Saved entries:
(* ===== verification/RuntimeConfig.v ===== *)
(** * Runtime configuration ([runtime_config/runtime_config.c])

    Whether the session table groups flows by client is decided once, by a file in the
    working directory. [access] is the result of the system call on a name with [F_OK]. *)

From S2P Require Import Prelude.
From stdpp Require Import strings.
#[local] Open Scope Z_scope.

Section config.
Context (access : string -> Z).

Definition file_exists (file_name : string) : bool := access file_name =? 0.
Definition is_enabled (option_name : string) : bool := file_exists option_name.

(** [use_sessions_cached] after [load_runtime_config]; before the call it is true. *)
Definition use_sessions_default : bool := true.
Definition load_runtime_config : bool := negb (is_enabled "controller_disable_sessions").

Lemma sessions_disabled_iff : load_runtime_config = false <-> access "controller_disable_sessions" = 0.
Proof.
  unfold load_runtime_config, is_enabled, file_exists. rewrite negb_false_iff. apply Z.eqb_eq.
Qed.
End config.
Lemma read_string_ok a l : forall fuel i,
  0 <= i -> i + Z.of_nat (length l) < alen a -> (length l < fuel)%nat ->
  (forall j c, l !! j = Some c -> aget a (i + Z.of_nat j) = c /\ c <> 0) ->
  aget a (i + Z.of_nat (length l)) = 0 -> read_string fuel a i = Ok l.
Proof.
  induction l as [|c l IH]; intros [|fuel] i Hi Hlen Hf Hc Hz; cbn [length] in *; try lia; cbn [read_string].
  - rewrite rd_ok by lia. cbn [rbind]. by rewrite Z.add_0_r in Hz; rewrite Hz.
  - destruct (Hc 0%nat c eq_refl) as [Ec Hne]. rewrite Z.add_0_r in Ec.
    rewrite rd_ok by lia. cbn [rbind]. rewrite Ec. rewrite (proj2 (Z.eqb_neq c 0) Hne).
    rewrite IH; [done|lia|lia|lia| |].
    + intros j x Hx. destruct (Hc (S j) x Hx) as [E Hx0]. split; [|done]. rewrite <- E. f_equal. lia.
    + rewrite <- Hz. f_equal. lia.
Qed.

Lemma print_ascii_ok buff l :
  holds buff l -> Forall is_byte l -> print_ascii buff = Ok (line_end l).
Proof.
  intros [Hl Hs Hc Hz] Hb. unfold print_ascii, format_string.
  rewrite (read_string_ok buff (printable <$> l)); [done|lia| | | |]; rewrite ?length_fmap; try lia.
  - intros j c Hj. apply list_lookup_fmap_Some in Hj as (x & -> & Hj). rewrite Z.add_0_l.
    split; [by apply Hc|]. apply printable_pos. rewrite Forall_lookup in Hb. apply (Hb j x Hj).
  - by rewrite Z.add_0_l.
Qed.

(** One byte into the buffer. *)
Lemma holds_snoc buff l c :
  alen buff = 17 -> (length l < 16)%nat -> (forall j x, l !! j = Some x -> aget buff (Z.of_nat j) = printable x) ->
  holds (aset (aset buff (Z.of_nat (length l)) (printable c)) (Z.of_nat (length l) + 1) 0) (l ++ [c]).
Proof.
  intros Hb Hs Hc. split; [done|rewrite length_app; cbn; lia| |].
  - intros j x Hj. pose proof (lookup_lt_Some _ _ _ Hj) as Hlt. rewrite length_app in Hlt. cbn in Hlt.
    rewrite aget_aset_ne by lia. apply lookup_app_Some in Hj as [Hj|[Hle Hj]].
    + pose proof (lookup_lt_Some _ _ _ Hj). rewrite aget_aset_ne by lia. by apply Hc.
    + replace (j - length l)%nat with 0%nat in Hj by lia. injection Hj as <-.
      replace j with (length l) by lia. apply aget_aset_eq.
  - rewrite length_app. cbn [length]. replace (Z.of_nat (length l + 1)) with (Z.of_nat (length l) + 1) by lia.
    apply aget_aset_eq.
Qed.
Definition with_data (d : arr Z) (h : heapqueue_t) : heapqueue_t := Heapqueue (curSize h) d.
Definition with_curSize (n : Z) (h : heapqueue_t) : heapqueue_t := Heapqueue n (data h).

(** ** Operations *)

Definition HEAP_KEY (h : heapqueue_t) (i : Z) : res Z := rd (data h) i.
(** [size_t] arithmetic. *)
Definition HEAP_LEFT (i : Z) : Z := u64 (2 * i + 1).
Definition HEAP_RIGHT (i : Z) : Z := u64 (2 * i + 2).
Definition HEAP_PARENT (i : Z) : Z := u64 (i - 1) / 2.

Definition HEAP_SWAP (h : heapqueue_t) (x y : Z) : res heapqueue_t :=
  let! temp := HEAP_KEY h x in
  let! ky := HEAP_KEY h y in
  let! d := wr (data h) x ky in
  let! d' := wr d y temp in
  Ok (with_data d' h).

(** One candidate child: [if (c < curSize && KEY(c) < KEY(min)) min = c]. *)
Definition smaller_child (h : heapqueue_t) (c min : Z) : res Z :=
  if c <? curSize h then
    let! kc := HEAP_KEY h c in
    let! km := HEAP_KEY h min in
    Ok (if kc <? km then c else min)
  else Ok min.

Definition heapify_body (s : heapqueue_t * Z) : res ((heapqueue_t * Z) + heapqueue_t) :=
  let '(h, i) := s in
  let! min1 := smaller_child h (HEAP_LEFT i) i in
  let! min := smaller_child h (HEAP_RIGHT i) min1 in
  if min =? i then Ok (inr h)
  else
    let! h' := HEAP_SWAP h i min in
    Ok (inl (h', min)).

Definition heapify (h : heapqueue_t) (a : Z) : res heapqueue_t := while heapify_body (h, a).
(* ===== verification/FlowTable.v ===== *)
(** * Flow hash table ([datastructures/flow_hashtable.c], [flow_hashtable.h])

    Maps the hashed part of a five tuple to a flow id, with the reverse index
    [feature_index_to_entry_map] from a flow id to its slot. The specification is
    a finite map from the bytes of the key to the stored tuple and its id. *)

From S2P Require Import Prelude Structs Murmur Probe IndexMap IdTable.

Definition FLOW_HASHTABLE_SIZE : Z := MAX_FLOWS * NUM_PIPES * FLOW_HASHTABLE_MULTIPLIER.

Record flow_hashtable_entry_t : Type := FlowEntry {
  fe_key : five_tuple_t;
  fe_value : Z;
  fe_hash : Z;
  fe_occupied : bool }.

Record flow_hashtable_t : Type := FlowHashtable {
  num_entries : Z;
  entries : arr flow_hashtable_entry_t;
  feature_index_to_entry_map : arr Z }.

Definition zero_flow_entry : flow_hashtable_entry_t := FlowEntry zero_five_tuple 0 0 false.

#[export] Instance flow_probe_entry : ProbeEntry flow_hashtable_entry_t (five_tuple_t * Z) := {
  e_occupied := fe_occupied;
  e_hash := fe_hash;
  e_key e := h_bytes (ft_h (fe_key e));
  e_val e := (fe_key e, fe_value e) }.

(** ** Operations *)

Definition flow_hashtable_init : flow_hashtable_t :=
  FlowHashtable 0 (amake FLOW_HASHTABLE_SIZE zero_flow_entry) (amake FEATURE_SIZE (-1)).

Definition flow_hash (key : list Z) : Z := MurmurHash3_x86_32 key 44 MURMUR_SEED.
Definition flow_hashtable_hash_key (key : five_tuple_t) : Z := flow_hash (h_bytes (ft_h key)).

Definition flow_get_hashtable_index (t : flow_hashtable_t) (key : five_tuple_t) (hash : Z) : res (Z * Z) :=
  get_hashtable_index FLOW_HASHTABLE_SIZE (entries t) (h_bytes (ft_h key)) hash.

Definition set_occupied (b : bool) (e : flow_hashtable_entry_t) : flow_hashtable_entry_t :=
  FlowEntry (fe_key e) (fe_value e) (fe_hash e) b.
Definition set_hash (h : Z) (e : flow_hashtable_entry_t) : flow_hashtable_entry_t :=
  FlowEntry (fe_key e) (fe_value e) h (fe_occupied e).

...

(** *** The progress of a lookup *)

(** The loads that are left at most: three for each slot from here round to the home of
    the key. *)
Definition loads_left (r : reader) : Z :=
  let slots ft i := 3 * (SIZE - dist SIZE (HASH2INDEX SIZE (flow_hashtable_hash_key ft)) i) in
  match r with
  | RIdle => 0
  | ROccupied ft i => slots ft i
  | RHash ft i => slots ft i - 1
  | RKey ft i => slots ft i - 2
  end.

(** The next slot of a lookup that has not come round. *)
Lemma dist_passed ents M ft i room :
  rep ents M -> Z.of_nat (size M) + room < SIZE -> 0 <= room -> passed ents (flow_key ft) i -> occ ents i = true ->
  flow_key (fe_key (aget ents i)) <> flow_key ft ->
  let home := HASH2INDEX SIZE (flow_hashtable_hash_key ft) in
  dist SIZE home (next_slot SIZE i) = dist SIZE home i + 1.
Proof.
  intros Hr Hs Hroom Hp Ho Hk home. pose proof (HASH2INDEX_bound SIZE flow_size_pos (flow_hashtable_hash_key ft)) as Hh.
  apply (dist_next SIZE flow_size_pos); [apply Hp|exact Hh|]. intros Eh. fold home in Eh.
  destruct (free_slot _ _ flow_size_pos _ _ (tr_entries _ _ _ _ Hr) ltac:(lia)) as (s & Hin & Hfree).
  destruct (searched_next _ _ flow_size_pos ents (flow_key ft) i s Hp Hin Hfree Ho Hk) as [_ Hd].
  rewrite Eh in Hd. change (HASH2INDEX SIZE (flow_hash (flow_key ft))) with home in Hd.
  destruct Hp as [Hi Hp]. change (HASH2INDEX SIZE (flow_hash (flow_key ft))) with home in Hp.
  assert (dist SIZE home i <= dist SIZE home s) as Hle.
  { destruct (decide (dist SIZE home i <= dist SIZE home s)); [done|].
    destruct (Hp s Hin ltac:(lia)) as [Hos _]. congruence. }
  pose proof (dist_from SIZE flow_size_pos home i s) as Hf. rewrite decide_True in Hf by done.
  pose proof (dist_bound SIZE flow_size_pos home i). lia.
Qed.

--

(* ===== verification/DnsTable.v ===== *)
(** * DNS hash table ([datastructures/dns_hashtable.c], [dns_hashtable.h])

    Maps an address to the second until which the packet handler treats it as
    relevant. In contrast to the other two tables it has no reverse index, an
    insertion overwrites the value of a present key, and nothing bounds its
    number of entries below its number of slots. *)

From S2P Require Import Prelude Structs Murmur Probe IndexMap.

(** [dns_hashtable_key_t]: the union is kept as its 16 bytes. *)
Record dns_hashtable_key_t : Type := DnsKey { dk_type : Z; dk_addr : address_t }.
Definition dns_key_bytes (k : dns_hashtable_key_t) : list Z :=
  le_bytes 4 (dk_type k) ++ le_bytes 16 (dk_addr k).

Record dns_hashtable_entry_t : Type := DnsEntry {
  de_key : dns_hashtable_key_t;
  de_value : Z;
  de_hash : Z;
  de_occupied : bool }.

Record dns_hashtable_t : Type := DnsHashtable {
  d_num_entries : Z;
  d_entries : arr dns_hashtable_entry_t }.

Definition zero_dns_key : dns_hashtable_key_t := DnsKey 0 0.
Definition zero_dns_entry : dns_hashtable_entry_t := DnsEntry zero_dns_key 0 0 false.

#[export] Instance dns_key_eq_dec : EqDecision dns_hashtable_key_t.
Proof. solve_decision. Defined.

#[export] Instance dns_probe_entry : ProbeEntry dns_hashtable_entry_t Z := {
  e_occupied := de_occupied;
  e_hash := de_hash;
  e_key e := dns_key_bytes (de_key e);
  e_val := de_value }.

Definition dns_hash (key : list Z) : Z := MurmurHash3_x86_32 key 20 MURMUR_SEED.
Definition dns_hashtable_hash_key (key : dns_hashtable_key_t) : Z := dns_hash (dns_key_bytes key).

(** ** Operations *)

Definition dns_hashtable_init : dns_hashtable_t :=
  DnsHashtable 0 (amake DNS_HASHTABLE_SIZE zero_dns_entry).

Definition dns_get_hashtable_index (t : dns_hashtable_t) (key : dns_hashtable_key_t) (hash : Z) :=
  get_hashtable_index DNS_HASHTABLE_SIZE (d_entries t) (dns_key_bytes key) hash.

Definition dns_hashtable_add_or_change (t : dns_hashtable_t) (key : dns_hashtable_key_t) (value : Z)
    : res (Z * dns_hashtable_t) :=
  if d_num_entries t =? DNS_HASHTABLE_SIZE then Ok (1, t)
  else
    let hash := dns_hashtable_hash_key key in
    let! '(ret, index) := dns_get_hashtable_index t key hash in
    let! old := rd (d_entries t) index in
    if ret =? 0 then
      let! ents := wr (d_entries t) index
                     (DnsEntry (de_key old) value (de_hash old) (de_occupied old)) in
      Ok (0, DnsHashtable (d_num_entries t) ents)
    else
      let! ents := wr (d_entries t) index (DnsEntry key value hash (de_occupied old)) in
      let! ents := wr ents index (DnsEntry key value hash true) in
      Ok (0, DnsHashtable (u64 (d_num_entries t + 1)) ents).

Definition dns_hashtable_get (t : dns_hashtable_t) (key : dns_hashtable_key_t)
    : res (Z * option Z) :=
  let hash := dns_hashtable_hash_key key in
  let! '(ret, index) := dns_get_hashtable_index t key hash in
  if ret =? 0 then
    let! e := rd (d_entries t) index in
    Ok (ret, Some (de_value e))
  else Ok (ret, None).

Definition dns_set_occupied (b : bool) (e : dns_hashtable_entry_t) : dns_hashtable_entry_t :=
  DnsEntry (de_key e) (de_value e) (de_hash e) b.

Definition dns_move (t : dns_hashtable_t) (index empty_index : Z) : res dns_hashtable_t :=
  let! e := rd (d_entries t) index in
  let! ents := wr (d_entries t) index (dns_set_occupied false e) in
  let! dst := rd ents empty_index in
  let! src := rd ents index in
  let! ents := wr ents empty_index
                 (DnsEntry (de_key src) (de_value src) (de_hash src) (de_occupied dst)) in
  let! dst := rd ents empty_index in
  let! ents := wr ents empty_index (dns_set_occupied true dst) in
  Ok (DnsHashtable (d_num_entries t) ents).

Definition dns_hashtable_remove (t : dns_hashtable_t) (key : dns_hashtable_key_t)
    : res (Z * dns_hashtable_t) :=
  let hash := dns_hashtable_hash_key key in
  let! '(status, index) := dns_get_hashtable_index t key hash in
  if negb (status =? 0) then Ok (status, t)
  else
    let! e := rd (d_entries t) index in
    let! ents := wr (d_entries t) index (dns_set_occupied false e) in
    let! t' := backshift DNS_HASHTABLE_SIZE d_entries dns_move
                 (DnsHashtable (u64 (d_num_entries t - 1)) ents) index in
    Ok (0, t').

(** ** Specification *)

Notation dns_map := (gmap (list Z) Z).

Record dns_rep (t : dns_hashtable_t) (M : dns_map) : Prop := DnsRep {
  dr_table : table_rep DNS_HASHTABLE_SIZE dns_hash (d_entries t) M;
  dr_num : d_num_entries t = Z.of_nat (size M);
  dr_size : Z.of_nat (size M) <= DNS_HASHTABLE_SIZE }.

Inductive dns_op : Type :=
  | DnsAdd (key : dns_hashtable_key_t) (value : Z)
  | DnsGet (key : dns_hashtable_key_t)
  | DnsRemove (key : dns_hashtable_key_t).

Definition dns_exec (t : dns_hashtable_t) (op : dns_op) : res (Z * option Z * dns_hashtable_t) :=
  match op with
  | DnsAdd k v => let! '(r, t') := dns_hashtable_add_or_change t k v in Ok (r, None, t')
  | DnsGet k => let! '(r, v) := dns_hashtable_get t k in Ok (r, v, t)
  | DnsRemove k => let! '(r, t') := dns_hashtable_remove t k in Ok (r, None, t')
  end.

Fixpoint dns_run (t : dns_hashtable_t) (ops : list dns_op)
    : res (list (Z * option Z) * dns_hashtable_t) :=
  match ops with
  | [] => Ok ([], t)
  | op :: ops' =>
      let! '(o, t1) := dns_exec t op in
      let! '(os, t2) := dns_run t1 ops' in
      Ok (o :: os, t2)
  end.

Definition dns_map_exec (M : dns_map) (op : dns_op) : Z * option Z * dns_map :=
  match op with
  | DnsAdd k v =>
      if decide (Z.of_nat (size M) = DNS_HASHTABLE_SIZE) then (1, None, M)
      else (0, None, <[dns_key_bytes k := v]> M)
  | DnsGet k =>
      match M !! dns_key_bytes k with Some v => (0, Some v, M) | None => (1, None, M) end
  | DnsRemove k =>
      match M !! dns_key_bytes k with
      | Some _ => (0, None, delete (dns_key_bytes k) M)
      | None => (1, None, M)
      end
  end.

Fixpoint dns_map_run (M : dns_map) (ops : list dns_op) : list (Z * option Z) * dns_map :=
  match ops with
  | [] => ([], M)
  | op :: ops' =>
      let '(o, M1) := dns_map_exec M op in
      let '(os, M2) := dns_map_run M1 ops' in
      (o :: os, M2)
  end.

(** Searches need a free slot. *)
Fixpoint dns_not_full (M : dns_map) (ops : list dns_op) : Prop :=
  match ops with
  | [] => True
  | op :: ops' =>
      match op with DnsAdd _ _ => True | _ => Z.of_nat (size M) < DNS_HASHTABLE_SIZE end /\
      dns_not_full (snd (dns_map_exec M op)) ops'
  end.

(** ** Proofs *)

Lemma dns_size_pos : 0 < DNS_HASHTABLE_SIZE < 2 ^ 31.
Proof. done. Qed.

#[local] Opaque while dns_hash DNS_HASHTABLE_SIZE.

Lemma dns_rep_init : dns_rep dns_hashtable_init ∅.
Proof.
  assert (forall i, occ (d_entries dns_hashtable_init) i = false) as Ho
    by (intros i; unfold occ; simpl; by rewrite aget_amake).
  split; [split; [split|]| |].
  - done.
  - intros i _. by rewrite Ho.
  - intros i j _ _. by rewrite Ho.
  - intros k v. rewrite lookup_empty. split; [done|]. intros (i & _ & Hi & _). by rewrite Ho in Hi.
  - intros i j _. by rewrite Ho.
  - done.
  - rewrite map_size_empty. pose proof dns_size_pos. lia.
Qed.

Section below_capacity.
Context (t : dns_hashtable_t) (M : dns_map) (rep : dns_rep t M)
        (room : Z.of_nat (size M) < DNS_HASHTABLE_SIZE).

▶ [TASK INSTRUCTIONS] All lines above in which the word "datastructures" occurs should be identified and copied.

▶ [ANSWER TO THE PROBLEM]
(** * Flow hash table ([datastructures/flow_hashtable.c], [flow_hashtable.h])
(** * DNS hash table ([datastructures/dns_hashtable.c], [dns_hashtable.h])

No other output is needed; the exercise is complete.